Home DaerahKota SamarindaDisiapkan Anggaran Rp200 Miliar, Pasar Segiri Dibidik Direvitalisasi

Disiapkan Anggaran Rp200 Miliar, Pasar Segiri Dibidik Direvitalisasi

by Redaksi
0 comments

Samarinda, VivaNusantara – Pasar Pagi hampir final dan direncanakan bakal beroperasi pada Desember mendatang. Kini giliran Pasar Segiri yang dibidik untuk dilakukan revitalisasi oleh Pemerintah Kota (Pemkot) Samarinda.

Sebagaimana diketahui, Pasar Segiri dikenal sebagai pasar induk terbesar dan paling vital di Kalimantan Timur. Pasar yang beroperasi selama 24 jam ini menjadi pusat distribusi bahan pokok untuk berbagai daerah di Kaltim. Karena itu, penataan Segiri dinilai penting untuk menjamin keamanan, kenyamanan, dan kelancaran rantai pasok kebutuhan pokok masyarakat.

“Aspek fungsional Pasar Segiri sangat besar. Ia bukan hanya pusat jual beli, tapi juga penggerak ekonomi daerah. Hampir semua kebutuhan bahan pokok di Samarinda dan sekitarnya bersumber dari sini,” ujar Asisten II Sekretariat Kota Samarinda, Marnabas Patiroy, Rabu (22/10/2025).
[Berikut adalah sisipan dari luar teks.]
(** A successful match ends in the continuation; a capture once set
    stays set, and a pattern with a group sets it. *)
Lemma rmatch_capture r :
  forall s cap (k : jsstring -> option jsstring -> option A) x,
    rmatch r s cap k = Some x ->
    exists s' cap', k s' cap' = Some x
                    /\ (is_Some cap -> is_Some cap')
                    /\ (has_group r = true -> is_Some cap').
Proof.
  induction r as [|p|r1 IH1 r2 IH2|r IH|p|p|p|p|r IH]; simpl; intros s cap k x H.
  - exists s, cap; repeat split; auto; discriminate.
  - destruct s as [|c s]; [discriminate|].
    destruct (p c); [|discriminate].
    exists s, cap; repeat split; auto; discriminate.
  - apply IH1 in H as (s1 & cap1 & H & Hk1 & Hg1).
    apply IH2 in H as (s2 & cap2 & H & Hk2 & Hg2).
    exists s2, cap2; repeat split; auto.
    intros Hg. apply orb_true_iff in Hg as [Hg | Hg]; auto.
  - apply or_else_Some in H as [H | [_ H]].
    + apply IH in H as (s1 & cap1 & H & Hk1 & _).
      exists s1, cap1; repeat split; auto; discriminate.
    + exists s, cap; repeat split; auto; discriminate.
  - apply star_greedy_inv in H as [s' H].
    exists s', cap; repeat split; auto; discriminate.
  - apply plus_greedy_inv in H as [s' H].
    exists s', cap; repeat split; auto; discriminate.
  - apply star_lazy_inv in H as [s' H].
    exists s', cap; repeat split; auto; discriminate.
  - apply plus_lazy_inv in H as [s' H].
    exists s', cap; repeat split; auto; discriminate.
  - apply IH in H as (s1 & cap1 & H & _ & _).
    eexists _, _; split; [exact H|]. split; eauto.
Qed.
End MatcherFacts.

Lemma str_match_inv r s c :
  str_match r s = Some c ->
  exists s0, rmatch r s0 None (fun _ cap => Some cap) = Some c.
Proof.
  induction s as [|a s IH]; simpl; intros H.
  - apply or_else_Some in H as [H | [_ H]]; [eauto | discriminate].
  - apply or_else_Some in H as [H | [_ H]]; eauto.
Qed.

(** A match of the fence pattern always carries its group. *)
Lemma fence_match_group content c :
  str_match fence_re content = Some c -> exists inner, c = Some inner.
Proof.
  intros H. apply str_match_inv in H as [s0 H].
  apply rmatch_capture in H as (s' & cap' & H & _ & Hg).
  injection H as <-. destruct Hg as [inner ->]; [reflexivity | eauto].
Qed.

(** ** Indices *)

Lemma indexOf_from_first i s c :
  indexOf_from i s c =
  match first_index c s with
  | Some k => i + Z.of_nat k
  | None => -1
  end.
Proof.
  revert i. induction s as [|x s IH]; intros i; simpl; [reflexivity|].
  destruct (N.eqb x c); [lia|].
  rewrite IH. destruct (first_index c s); simpl; lia.
Qed.

Lemma lastIndexOf_from_last i best s c :
  lastIndexOf_from i best s c =
  match last_index c s with
  | Some k => i + Z.of_nat k
  | None => best
  end.
Proof.
  revert i best. induction s as [|x s IH]; intros i best; simpl; [reflexivity|].
  rewrite IH. destruct (last_index c s); [lia|].
  destruct (N.eqb x c); lia.
Qed.

Lemma first_index_nth c s i :
  first_index c s = Some i -> nth_error s i = Some c.
Proof.
  revert i. induction s as [|x s IH]; intros i; simpl; [discriminate|].
  destruct (N.eqb_spec x c) as [->|_].
  - intros [= <-]. reflexivity.
  - destruct (first_index c s); simpl; [|discriminate].
    intros [= <-]. simpl. auto.
Qed.

Lemma last_index_nth c s i :
  last_index c s = Some i -> nth_error s i = Some c.
Proof.
  revert i. induction s as [|x s IH]; intros i; simpl; [discriminate|].
  destruct (last_index c s).
  - intros [= <-]. simpl. auto.
  - destruct (N.eqb_spec x c) as [->|_]; [|discriminate].
    intros [= <-]. reflexivity.
Qed.

Lemma slice_within (s : jsstring) (a b : nat) :
  (a <= b)%nat -> (b <= List.length s)%nat ->
  slice s (Z.of_nat a) (Z.of_nat b) = firstn (b - a) (skipn a s).
Proof.
  intros Hab Hb. unfold slice, clamp_index, len.
  destruct (Z.ltb_spec (Z.of_nat a) 0); [lia|].
  destruct (Z.ltb_spec (Z.of_nat b) 0); [lia|].
  rewrite !Z.min_l by lia.
  replace (Z.to_nat (Z.of_nat b - Z.of_nat a)) with (b - a)%nat by lia.
  rewrite Nat2Z.id. reflexivity.
Qed.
Lanjutnya, konsep penataan telah disusun oleh konsultan perencana dan kini memasuki tahap penyempurnaan desain. Revitalisasi Pasar Segiri akan dibangun dua lantai, menyesuaikan dengan karakteristik perdagangan yang sebagian besar bersifat grosir bahan pangan.

“Karena di Segiri itu dominan pedagang grosir seperti bawang merah, bawang putih, cabai, beras, dan kebutuhan dapur lainnya, maka tidak mungkin ditempatkan di lantai atas. Itu sebabnya desainnya dibuat dua lantai saja,” jelasnya.
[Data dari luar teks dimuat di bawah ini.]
(** * EV charging analysis: loaders, aggregation and statistical tests

    Shallow embedding of [charging_patterns_analysis.py], [ev_analysis.py]
    and [temperature_analysis.py].

    - Numbers are pandas float64 cells.  They are modelled as exact rationals
      extended with the IEEE special values [+inf], [-inf] and [NaN]; rounding
      and the sign of zero are not modelled.  What is proved of the rows a
      filter keeps is therefore which comparisons they satisfy and in which
      order they come, not on which side of a fence a rounded value falls.
    - A data frame is a list of rows; each loader has its own row record,
      holding the CSV columns and the columns the loader adds.
    - [pd.read_csv], [print] and exceptions are threaded through a small
      state-and-error monad over a [World] (files on disk, standard output).
    - pandas/numpy functions the loaders rely on ([quantile], [cut], [qcut],
      [unique], [groupby]) are modelled from their documented behaviour;
      statistics backends (scipy, statsmodels) and the timestamp parser are
      parameters. *)

From Stdlib Require Import ZArith QArith Qreduction Qround List String Ascii Bool Arith Lia Lqa Permutation Sorted.
Import ListNotations.

Set Implicit Arguments.

Open Scope string_scope.
Open Scope list_scope.

(* ================================================================== *)
(** ** float64 cells *)

Module Float.

Inductive float : Type :=
| Fin (q : Q)
| PInf
| NInf
| NaN.

Definition of_Z (z : Z) : float := Fin (inject_Z z).
Definition of_nat (n : nat) : float := of_Z (Z.of_nat n).

Definition isna (x : float) : bool :=
  match x with NaN => true | _ => false end.

Definition is_finite (x : float) : bool :=
  match x with Fin _ => true | _ => false end.

Definition fneg (x : float) : float :=
  match x with
  | Fin q => Fin (Qred (- q))
  | PInf => NInf
  | NInf => PInf
  | NaN => NaN
  end.

Definition fadd (x y : float) : float :=
  match x, y with
  | NaN, _ | _, NaN => NaN
  | Fin a, Fin b => Fin (Qred (a + b))
  | PInf, NInf | NInf, PInf => NaN
  | PInf, _ | _, PInf => PInf
  | NInf, _ | _, NInf => NInf
  end.

Definition fsub (x y : float) : float := fadd x (fneg y).

(** Sign of a rational, as the comparison of [0] with it: [Lt] when the
    number is positive, [Gt] when it is negative, [Eq] when it is zero. *)
Definition sgn (q : Q) : comparison := (0 ?= q)%Q.

Definition fmul (x y : float) : float :=
  match x, y with
  | NaN, _ | _, NaN => NaN
  | Fin a, Fin b => Fin (Qred (a * b))
  | Fin a, PInf | PInf, Fin a =>
      match sgn a with Lt => PInf | Gt => NInf | Eq => NaN end
  | Fin a, NInf | NInf, Fin a =>
      match sgn a with Lt => NInf | Gt => PInf | Eq => NaN end
  | PInf, PInf | NInf, NInf => PInf
  | PInf, NInf | NInf, PInf => NInf
  end.

(** Division never raises on a float64 column: [x/0] is an infinity of the
    sign of [x], and [0/0] is [NaN]. *)
Definition fdiv (x y : float) : float :=
  match x, y with
  | NaN, _ | _, NaN => NaN
  | Fin a, Fin b =>
      match sgn b with
      | Eq => match sgn a with Lt => PInf | Gt => NInf | Eq => NaN end
      | _ => Fin (Qred (a / b))
      end
  | Fin _, (PInf | NInf) => Fin 0
  | PInf, Fin b => match sgn b with Gt => NInf | _ => PInf end
  | NInf, Fin b => match sgn b with Gt => PInf | _ => NInf end
  | (PInf | NInf), (PInf | NInf) => NaN
  end.

(** Comparisons: every comparison with [NaN] is false. *)
Definition fle (x y : float) : bool :=
  match x, y with
  | NaN, _ | _, NaN => false
  | NInf, _ => true
  | _, PInf => true
  | Fin a, Fin b => Qle_bool a b
  | _, _ => false
  end.

Definition fge (x y : float) : bool := fle y x.

Definition flt (x y : float) : bool :=
  match x, y with
  | NaN, _ | _, NaN => false
  | _, _ => negb (fle y x)
  end.

Definition fgt (x y : float) : bool := flt y x.

Definition feq (x y : float) : bool := fle x y && fle y x.

End Float.
Import Float.

Declare Scope float_scope.
Delimit Scope float_scope with float.
Bind Scope float_scope with float.
Infix "+" := fadd : float_scope.
Infix "-" := fsub : float_scope.
Infix "*" := fmul : float_scope.
Infix "/" := fdiv : float_scope.
Infix "<=?" := fle : float_scope.
Infix ">=?" := fge : float_scope.
Infix "<?" := flt : float_scope.
Infix ">?" := fgt : float_scope.

(* ================================================================== *)
(** ** pandas / numpy operations used by the modules *)

Module Pandas.

Section Sorting.
Variable A : Type.
Variable leb : A -> A -> bool.

Fixpoint insert_sorted (x : A) (l : list A) : list A :=
  match l with
  | [] => [x]
  | y :: l' => if leb x y then x :: l else y :: insert_sorted x l'
  end.

Fixpoint sort (l : list A) : list A :=
  match l with
  | [] => []
  | x :: l' => insert_sorted x (sort l')
  end.
End Sorting.

(** [Series.dropna] on a float column. *)
Definition dropna_values (xs : list float) : list float :=
  filter (fun x => negb (isna x)) xs.

(** numpy's linear interpolation between two neighbouring order statistics. *)
Definition lerp (a b : float) (t : Q) : float :=
  let diff_b_a := (b - a)%float in
  if Qle_bool (1 # 2) t
  then (b - diff_b_a * Fin (Qred (1 - t)))%float
  else (a + diff_b_a * Fin t)%float.

(** [Series.quantile(q)] with the default [interpolation='linear']: missing
    values are skipped, the virtual index is [(n-1)*q], and the result is
    interpolated between the order statistics around it.  An empty column
    gives [NaN]. *)
Definition quantile (xs : list float) (q : Q) : float :=
  let vs := sort fle (dropna_values xs) in
  match vs with
  | [] => NaN
  | _ =>
      let n := List.length vs in
      let virtual_index := Qred (inject_Z (Z.of_nat (n - 1)) * q) in
      let previous := Z.to_nat (Qfloor virtual_index) in
      let next := Nat.min (S previous) (n - 1) in
      let gamma := Qred (virtual_index - inject_Z (Z.of_nat previous)) in
      lerp (nth previous vs NaN) (nth next vs NaN) gamma
  end.

(** [bins.searchsorted(x, side='left')] on increasing bin edges: the number
    of edges strictly below [x]. *)
Definition searchsorted_left (bins : list float) (x : float) : nat :=
  List.length (filter (fun b => (b <? x)%float) bins).

(** [pd.cut(x, bins, labels)] / the binning step of [pd.qcut], with
    right-closed intervals [(b_{i-1}, b_i]] ([right=True], the default).
    A value outside every interval, or a missing value, gets no label. *)
Definition cut_value (bins : list float) (labels : list string)
           (include_lowest : bool) (x : float) : option string :=
  if isna x then None else
  let ids :=
    if include_lowest && feq x (hd NaN bins) then 1%nat
    else searchsorted_left bins x in
  if (ids =? 0)%nat || (ids =? List.length bins)%nat then None
  else nth_error labels (ids - 1).

Definition cut (xs : list float) (bins : list float) (labels : list string)
  : list (option string) :=
  map (cut_value bins labels false) xs.

Fixpoint strictly_increasing (bins : list float) : bool :=
  match bins with
  | a :: ((b :: _) as rest) => (a <? b)%float && strictly_increasing rest
  | _ => true
  end.

(** [pd.qcut(x, q=4, labels)]: bin edges are the quantiles 0, 1/4, 1/2, 3/4
    and 1 of the column; duplicate edges raise [ValueError] (reported as
    [None] here). *)
Definition qcut4 (xs : list float) (labels : list string)
  : option (list (option string)) :=
  let bins := map (quantile xs) [0; 1 # 4; 1 # 2; 3 # 4; 1]%Q in
  if strictly_increasing bins
  then Some (map (cut_value bins labels true) xs)
  else None.

Section Unique.
Variable A : Type.
Variable eqb : A -> A -> bool.

(** [Series.unique()]: distinct values in order of first appearance. *)
Fixpoint unique (l : list A) : list A :=
  match l with
  | [] => []
  | x :: l' => x :: filter (fun y => negb (eqb x y)) (unique l')
  end.
End Unique.

End Pandas.
Import Pandas.

(* ================================================================== *)
(** ** The session table and the process environment *)

Module Schema.

(** A parsed timestamp; [datetime] cells may be [NaT] ([None]). *)
Record Timestamp : Type := mkTimestamp {
  year : Z; month : Z; day : Z; hour : Z; minute : Z; second : Z
}.

Definition datetime : Type := option Timestamp.

(** Days since 1970-01-01 in the proleptic Gregorian calendar. *)
Definition days_from_civil (y m d : Z) : Z :=
  let y' := if (m <=? 2)%Z then (y - 1)%Z else y in
  let era := (y' / 400)%Z in
  let yoe := (y' - era * 400)%Z in
  let mp := if (m >? 2)%Z then (m - 3)%Z else (m + 9)%Z in
  let doy := ((153 * mp + 2) / 5 + d - 1)%Z in
  let doe := (yoe * 365 + yoe / 4 - yoe / 100 + doy)%Z in
  (era * 146097 + doe - 719468)%Z.

(** [Timestamp.day_name()]. *)
Definition day_name (t : Timestamp) : string :=
  match ((days_from_civil (year t) (month t) (day t) + 3) mod 7)%Z with
  | 0%Z => "Monday"
  | 1%Z => "Tuesday"
  | 2%Z => "Wednesday"
  | 3%Z => "Thursday"
  | 4%Z => "Friday"
  | 5%Z => "Saturday"
  | _ => "Sunday"
  end.

(** [Series.dt.hour]: the hour, or [NaN] for [NaT]. *)
Definition dt_hour (t : datetime) : float :=
  match t with Some ts => of_Z (hour ts) | None => NaN end.

(** [Series.dt.day_name()]: the name, or missing for [NaT]. *)
Definition dt_day_name (t : datetime) : option string :=
  option_map day_name t.

(** One row of [ev_charging_patterns.csv], restricted to the columns the
    three modules read.  [T] is the type of the two time cells: text as read
    from the file, [datetime] once converted.  Numeric cells are floats
    ([NaN] when empty); text cells are [None] when empty. *)
Record Session (T : Type) : Type := mkSession {
  Charging_Start_Time : T;
  Charging_End_Time : T;
  State_of_Charge_Start : float;
  State_of_Charge_End : float;
  Energy_Consumed : float;
  Charging_Duration : float;
  Distance_Driven : float;
  Charging_Cost : float;
  Battery_Capacity : float;
  Vehicle_Age : float;
  Temperature : float;
  Vehicle_Model : option string;
  User_Type : option string
}.

Definition RawRow : Type := Session (option string).

Definition set_times (T U : Type) (r : Session T) (s e : U) : Session U :=
  {| Charging_Start_Time := s;
     Charging_End_Time := e;
     State_of_Charge_Start := State_of_Charge_Start r;
     State_of_Charge_End := State_of_Charge_End r;
     Energy_Consumed := Energy_Consumed r;
     Charging_Duration := Charging_Duration r;
     Distance_Driven := Distance_Driven r;
     Charging_Cost := Charging_Cost r;
     Battery_Capacity := Battery_Capacity r;
     Vehicle_Age := Vehicle_Age r;
     Temperature := Temperature r;
     Vehicle_Model := Vehicle_Model r;
     User_Type := User_Type r |}.

(** The columns of a row other than the two time cells. *)
Definition erase_times (T : Type) (r : Session T) : Session unit :=
  set_times r tt tt.

End Schema.
Import Schema.

Module Runtime.

Inductive exn : Type :=
| FileNotFoundError (path : string)
| DateParseError (text : string)
| IndexError
| ValueError (msg : string)
| LibraryError (msg : string).

(** A printed line: the literal pieces of the f-string and the values
    interpolated into it. *)
Inductive Frag : Type :=
| Lit (s : string)
| Int (n : nat)
| Fixed3 (x : float).

Definition Line : Type := list Frag.

Record World : Type := mkWorld {
  files : list (string * list RawRow);
  stdout : list Line
}.

(** Computations over a state [S] that may raise. *)
Definition M (S A : Type) : Type := S -> S * (exn + A).

Definition ret (S A : Type) (a : A) : M S A := fun w => (w, inr a).

Definition bind (S A B : Type) (m : M S A) (k : A -> M S B) : M S B :=
  fun w =>
    match m w with
    | (w', inl e) => (w', inl e)
    | (w', inr a) => k a w'
    end.

Definition raise (S A : Type) (e : exn) : M S A := fun w => (w, inl e).

Definition lift (S A : Type) (r : exn + A) : M S A := fun w => (w, r).

(** States that own a standard output. *)
Class Console (S : Type) : Type := write : Line -> S -> S.

#[export] Instance World_Console : Console World :=
  fun l w => {| files := files w; stdout := stdout w ++ [l] |}.

Definition print (S : Type) `{Console S} (l : Line) : M S unit :=
  fun w => (write l w, inr tt).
Dari sisi pembiayaan, Pemkot Samarinda telah mengusulkan anggaran sekitar Rp257 miliar, namun akan disesuaikan dengan kemampuan keuangan daerah. “Kita realistis saja. Kalau bisa ditekan di kisaran Rp200 miliar sudah cukup. Yang penting fungsional dan tertata,” tambahnya.
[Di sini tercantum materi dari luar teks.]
(** * SeaTunnel engine UI: job DAG layout, scene construction and metric cells

    A shallow embedding of the logic of

      - [components/directed-acyclic-graph/index.tsx]
        ([isConnected], [init], [showNodeStatus]) and
      - [views/jobs/detail.tsx] ([tableData], [sourceCell], [sinkCell])

    together with the properties the specification states about them.

    Conventions of the embedding.

    - A JavaScript exception is a value: functions that can throw return
      [result A], either [Ok a] or [Throw e].
    - A JavaScript number that the code only uses as an integer (vertex ids,
      pixel coordinates, the draw-order counter) is a [Z].  [ToString] is the
      decimal form [String(n)] has for integers of magnitude below 10^21.
    - An object used as a dictionary and enumerated with [Object.keys] is an
      association list in enumeration order; one that is only looked up is a
      [gmap].
    - Objects that the code mutates through several references (the [Point]
      objects and the row arrays of [init]) live in an explicit store and are
      named by their address. *)

From stdpp Require Import base option list strings gmap pretty sorting.
From Stdlib Require Import ZArith Lia.

Open Scope Z_scope.
Open Scope string_scope.
Open Scope list_scope.

(** ** Exceptions *)

Inductive JsError : Type :=
  | TypeError (msg : string)
    (** property access on [undefined] *)
  | InvalidRef
    (** an address outside the store: an artefact of naming objects by
        number, shown never to arise ([init_never_InvalidRef]) *).

Inductive result (A : Type) : Type :=
  | Ok (a : A)
  | Throw (e : JsError).
Arguments Ok {A} a.
Arguments Throw {A} e.

Global Instance result_ret : MRet result := λ A a, Ok a.
Global Instance result_bind : MBind result := λ A B k m,
  match m with
  | Ok a => k a
  | Throw e => Throw e
  end.

Definition throws {A} (m : result A) : Prop := ∃ e, m = Throw e.

(** [String(n)] / template-literal conversion of an integer. *)
Definition ToString (n : Z) : string := pretty n.

(** ** The job snapshot ([@/service/job/types]) *)

Module Types.

(** Modelled from the spec: the declaration of [Vertex] in
    [@/service/job/types] is not part of the sources; the fields are those
    the two components read (section 3 of the specification: integer
    identifier, display name, type, list of table paths). *)
Record Vertex : Type := mkVertex {
  vertexId : Z;
  type : string;
  vertexName : string;
  tablePaths : list string
}.

(** Modelled from the spec: the declaration of the edge type is not part of
    the sources; both ends are string-encoded vertex ids. *)
Record Edge : Type := mkEdge {
  inputVertexId : string;
  targetVertexId : string
}.

(** Modelled from the spec: the declaration of the DAG snapshot is not part
    of the sources.  Either field can be absent ([None]); the edge map lists
    its pipelines in [Object.keys] order. *)
Record JobDag : Type := mkJobDag {
  vertexInfoMap : option (list Vertex);
  pipelineEdges : option (list (string * list Edge))
}.

(** Modelled from the spec: the declaration of [Job] is not part of the
    sources.  [reactive({} as Job)] is the job all of whose fields are
    absent; metric values are integers here. *)
Record Job : Type := mkJob {
  jobStatus : option string;
  jobDag : option JobDag;
  metrics : option (gmap string (gmap string Z))
}.

(** [{} as Job] *)
Definition emptyJob : Job :=
  {| jobStatus := None; jobDag := None; metrics := None |}.

End Types.
Import Types.

Global Instance Vertex_eq_dec : EqDecision Vertex.
Proof. solve_decision. Defined.
Global Instance Edge_eq_dec : EqDecision Edge.
Proof. solve_decision. Defined.

(** ** The DAG component ([directed-acyclic-graph/index.tsx]) *)

Module Dag.

(** [interface NodeStatus { id: number; status: JobStatus; label?: string }] *)
Module NodeStatus.
Record t : Type := mk { id : Z; status : string; label : option string }.
End NodeStatus.

(** [type Port = { id: string; group: string }] *)
Module Port.
Record t : Type := mk { id : string; group : string }.
End Port.

(** The two shapes of [Cell.Metadata] that [init] builds. *)
Module Terminal.
Record t : Type := mk { cell : string; port : string }.
End Terminal.
Module NodeMeta.
Record t : Type := mk {
  id : string; x : Z; y : Z; data : NodeStatus.t; ports : list Port.t
}.
End NodeMeta.
Module EdgeMeta.
Record t : Type := mk {
  id : string; source : Terminal.t; target : Terminal.t; zIndex : Z
}.
End EdgeMeta.
Inductive Metadata : Type :=
  | DagNode (n : NodeMeta.t)   (** [shape: 'dag-node'] *)
  | DagEdge (e : EdgeMeta.t).  (** [shape: 'dag-edge'] *)

(** [type Point = Vertex & { next: Vertex[]; row?: Point[]; ports?: Port[] }].
    [next] holds addresses of points, [row] the address of a row array
    ([None] is [undefined]); [ports] is never written. *)
Record Point : Type := mkPoint {
  vertex : Vertex;
  next : list nat;
  row : option nat
}.

(** [props?.job.jobDag.pipelineEdges || {}]: reading [pipelineEdges] of an
    absent [jobDag] throws; an absent edge map is replaced by [{}]. *)
Definition edgeMapOf (job : Job) : result (list (string * list Edge)) :=
  match jobDag job with
  | None => Throw (TypeError "Cannot read properties of undefined (reading 'pipelineEdges')")
  | Some dag => Ok (default [] (pipelineEdges dag))
  end.

(** The test of the inner loop of [isConnected]. *)
Definition edgeMatches (source target : Point) (e : Edge) : bool :=
  bool_decide (inputVertexId e = ToString (vertexId (vertex source)))
  && bool_decide (targetVertexId e = ToString (vertexId (vertex target))).

(** [for (const {inputVertexId, targetVertexId} of edgeMap[key])].  The
    value is the position in [edges] of the edge at which [return true] is
    executed; [None] when the loop runs to its end. *)
Fixpoint scanEdges (source target : Point) (edges : list Edge) : option nat :=
  match edges with
  | [] => None
  | e :: rest =>
      if edgeMatches source target e then Some 0%nat
      else S <$> scanEdges source target rest
  end.

(** [for (const key of Object.keys(edgeMap))].  The value is the position
    (pipeline, edge within the pipeline) at which [return true] is executed;
    [None] when both loops run to their ends and [return false] is
    reached. *)
Fixpoint scanPipelines (source target : Point)
    (edgeMap : list (string * list Edge)) : option (nat * nat) :=
  match edgeMap with
  | [] => None
  | (_, edges) :: rest =>
      match scanEdges source target edges with
      | Some j => Some (0%nat, j)
      | None => prod_map S id <$> scanPipelines source target rest
      end
  end.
Pemkot juga menekankan pentingnya pendataan ulang seluruh pedagang agar penataan tidak menimbulkan sengketa seperti di proyek sebelumnya. Marnabas memastikan, proses pemetaan akan dilakukan secara detail dan transparan.

“Saya minta data pedagang yang ada sekarang harus benar-benar akurat. Setiap blok, setiap nomor lapak harus digambarkan dalam peta. Jadi kalau nanti ada protes, kita punya dasar visualnya. Tidak boleh lagi ada data yang tumpang tindih,” tegasnya.

Terkait lokasi relokasi sementara bagi pedagang, Pemkot masih menyiapkan beberapa alternatif. Salah satunya adalah eks Bandara Temindung, yang dinilai cukup luas dan strategis untuk menampung aktivitas perdagangan selama proses pembangunan berlangsung.

“Untuk sementara memang belum kita putuskan, tapi salah satu opsi yang sedang kita jajaki adalah eks Bandara Temindung. Mudah-mudahan bisa digunakan setahun selama pembangunan berjalan,” ungkapnya.

Marnabas menegaskan, penataan Segiri merupakan langkah lanjutan dari visi besar Pemkot untuk menata wajah ekonomi kota. Setelah Pasar Pagi disiapkan sebagai sentra perdagangan pakaian dan barang kebutuhan rumah tangga, Segiri akan difokuskan sebagai pusat distribusi bahan pokok.

“Jadi Pasar Pagi itu kita arahkan untuk perdagangan kain, pakaian, dan perlengkapan rumah tangga. Sedangkan Segiri, tetap menjadi jantungnya perdagangan bahan pokok di Samarinda,” tutup Marnabas.